Using the entries below, output exactly the line containing "(** ** The ways out *)" and all lines that follow it to the end.

++++ Data

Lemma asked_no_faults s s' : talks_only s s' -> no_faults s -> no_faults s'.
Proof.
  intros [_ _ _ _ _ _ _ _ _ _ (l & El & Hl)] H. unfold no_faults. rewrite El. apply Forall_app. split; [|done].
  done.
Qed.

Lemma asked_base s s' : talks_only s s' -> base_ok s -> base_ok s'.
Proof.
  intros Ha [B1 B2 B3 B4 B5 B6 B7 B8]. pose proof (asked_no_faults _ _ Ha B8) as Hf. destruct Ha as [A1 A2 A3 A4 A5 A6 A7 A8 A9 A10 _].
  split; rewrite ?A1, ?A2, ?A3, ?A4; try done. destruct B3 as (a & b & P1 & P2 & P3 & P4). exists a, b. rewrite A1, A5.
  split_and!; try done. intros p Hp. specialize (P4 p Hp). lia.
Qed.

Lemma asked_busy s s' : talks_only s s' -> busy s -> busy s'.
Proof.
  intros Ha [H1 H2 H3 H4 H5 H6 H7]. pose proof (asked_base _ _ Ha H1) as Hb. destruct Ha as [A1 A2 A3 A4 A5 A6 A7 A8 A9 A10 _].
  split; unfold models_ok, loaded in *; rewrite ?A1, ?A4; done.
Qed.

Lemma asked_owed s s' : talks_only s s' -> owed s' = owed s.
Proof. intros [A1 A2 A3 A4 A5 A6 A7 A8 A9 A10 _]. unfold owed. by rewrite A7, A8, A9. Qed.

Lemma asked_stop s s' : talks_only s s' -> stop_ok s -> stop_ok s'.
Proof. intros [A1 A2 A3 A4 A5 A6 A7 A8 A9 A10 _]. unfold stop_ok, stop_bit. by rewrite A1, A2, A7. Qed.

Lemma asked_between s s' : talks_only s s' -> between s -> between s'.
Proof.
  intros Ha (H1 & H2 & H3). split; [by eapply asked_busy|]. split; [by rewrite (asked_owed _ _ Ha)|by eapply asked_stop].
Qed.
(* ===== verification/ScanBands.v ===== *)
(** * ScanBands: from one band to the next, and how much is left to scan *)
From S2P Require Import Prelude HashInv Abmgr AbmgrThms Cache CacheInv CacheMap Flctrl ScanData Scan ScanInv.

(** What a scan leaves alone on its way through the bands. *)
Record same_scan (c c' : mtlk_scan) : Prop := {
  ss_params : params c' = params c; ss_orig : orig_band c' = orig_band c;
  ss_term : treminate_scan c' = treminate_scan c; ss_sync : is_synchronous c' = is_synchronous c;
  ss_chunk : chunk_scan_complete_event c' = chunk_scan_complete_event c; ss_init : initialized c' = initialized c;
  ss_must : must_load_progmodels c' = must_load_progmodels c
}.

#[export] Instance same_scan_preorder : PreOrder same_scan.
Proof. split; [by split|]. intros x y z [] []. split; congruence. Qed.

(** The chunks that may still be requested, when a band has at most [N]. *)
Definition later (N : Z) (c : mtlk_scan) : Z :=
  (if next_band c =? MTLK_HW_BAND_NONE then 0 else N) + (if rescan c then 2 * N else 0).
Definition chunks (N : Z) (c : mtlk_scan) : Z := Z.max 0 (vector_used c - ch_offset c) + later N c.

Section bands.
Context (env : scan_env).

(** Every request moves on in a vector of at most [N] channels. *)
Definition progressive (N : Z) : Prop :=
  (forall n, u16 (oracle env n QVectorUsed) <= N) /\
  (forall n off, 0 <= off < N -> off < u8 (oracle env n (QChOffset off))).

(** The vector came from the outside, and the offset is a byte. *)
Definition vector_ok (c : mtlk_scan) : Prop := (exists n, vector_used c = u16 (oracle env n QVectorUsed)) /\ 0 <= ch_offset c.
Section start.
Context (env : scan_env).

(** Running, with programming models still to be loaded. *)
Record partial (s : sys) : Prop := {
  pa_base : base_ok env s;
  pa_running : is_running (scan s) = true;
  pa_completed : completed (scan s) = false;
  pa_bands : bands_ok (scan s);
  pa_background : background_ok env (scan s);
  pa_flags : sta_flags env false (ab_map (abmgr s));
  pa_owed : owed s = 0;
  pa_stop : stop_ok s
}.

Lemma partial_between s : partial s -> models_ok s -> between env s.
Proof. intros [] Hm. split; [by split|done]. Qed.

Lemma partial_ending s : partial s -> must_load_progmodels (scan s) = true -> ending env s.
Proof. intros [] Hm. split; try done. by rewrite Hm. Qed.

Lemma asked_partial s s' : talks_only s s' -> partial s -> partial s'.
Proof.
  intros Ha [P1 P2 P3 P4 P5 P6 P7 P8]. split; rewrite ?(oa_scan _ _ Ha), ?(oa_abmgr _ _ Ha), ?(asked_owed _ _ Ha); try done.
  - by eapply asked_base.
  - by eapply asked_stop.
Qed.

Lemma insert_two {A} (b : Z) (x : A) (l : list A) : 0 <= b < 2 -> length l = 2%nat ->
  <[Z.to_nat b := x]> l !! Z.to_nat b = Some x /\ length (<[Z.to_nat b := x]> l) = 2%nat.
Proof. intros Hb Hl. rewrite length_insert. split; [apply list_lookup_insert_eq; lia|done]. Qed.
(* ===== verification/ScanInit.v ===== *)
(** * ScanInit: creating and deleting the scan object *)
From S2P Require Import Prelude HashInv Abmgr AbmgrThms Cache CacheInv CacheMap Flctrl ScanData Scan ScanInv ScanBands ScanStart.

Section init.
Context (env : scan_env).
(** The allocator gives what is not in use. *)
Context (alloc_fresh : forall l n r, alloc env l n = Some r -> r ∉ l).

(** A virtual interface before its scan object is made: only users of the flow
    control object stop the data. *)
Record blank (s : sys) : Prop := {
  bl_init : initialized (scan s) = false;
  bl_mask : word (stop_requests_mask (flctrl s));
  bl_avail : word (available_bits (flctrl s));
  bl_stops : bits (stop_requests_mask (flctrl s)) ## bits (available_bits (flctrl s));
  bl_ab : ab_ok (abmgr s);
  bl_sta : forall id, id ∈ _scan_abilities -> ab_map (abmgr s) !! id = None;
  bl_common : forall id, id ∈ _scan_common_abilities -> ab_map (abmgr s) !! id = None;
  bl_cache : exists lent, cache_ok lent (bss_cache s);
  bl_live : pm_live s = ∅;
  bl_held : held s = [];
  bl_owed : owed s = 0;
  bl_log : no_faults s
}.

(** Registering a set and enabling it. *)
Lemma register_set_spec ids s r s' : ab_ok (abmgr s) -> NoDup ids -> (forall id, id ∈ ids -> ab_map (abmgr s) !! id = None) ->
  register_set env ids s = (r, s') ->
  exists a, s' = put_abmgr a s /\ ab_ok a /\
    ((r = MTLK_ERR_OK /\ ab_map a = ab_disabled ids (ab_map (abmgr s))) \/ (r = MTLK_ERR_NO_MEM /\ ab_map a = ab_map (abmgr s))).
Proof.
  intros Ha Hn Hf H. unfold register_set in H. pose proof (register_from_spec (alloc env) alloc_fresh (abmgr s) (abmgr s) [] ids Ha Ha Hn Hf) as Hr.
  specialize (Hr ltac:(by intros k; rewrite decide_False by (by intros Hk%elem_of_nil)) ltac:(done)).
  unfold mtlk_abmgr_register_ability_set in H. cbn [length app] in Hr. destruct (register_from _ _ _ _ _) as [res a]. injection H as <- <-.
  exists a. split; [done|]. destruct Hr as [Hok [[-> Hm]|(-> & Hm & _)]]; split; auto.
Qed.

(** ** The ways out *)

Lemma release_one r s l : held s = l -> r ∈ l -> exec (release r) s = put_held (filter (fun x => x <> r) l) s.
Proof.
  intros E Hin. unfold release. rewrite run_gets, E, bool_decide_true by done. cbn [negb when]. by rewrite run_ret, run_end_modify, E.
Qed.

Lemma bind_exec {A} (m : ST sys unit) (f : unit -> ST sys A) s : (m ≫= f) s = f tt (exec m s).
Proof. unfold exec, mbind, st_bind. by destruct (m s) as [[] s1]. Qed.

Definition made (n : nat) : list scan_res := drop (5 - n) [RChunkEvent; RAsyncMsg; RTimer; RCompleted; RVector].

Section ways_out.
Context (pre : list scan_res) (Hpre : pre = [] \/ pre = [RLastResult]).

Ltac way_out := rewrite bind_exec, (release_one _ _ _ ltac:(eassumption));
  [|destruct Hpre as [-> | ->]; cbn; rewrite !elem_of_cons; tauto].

++++++++

→ **Exercise solution**:
(** ** The ways out *)

Lemma release_one r s l : held s = l -> r ∈ l -> exec (release r) s = put_held (filter (fun x => x <> r) l) s.
Proof.
  intros E Hin. unfold release. rewrite run_gets, E, bool_decide_true by done. cbn [negb when]. by rewrite run_ret, run_end_modify, E.
Qed.

Lemma bind_exec {A} (m : ST sys unit) (f : unit -> ST sys A) s : (m ≫= f) s = f tt (exec m s).
Proof. unfold exec, mbind, st_bind. by destruct (m s) as [[] s1]. Qed.

Definition made (n : nat) : list scan_res := drop (5 - n) [RChunkEvent; RAsyncMsg; RTimer; RCompleted; RVector].

Section ways_out.
Context (pre : list scan_res) (Hpre : pre = [] \/ pre = [RLastResult]).

Ltac way_out := rewrite bind_exec, (release_one _ _ _ ltac:(eassumption));
  [|destruct Hpre as [-> | ->]; cbn; rewrite !elem_of_cons; tauto].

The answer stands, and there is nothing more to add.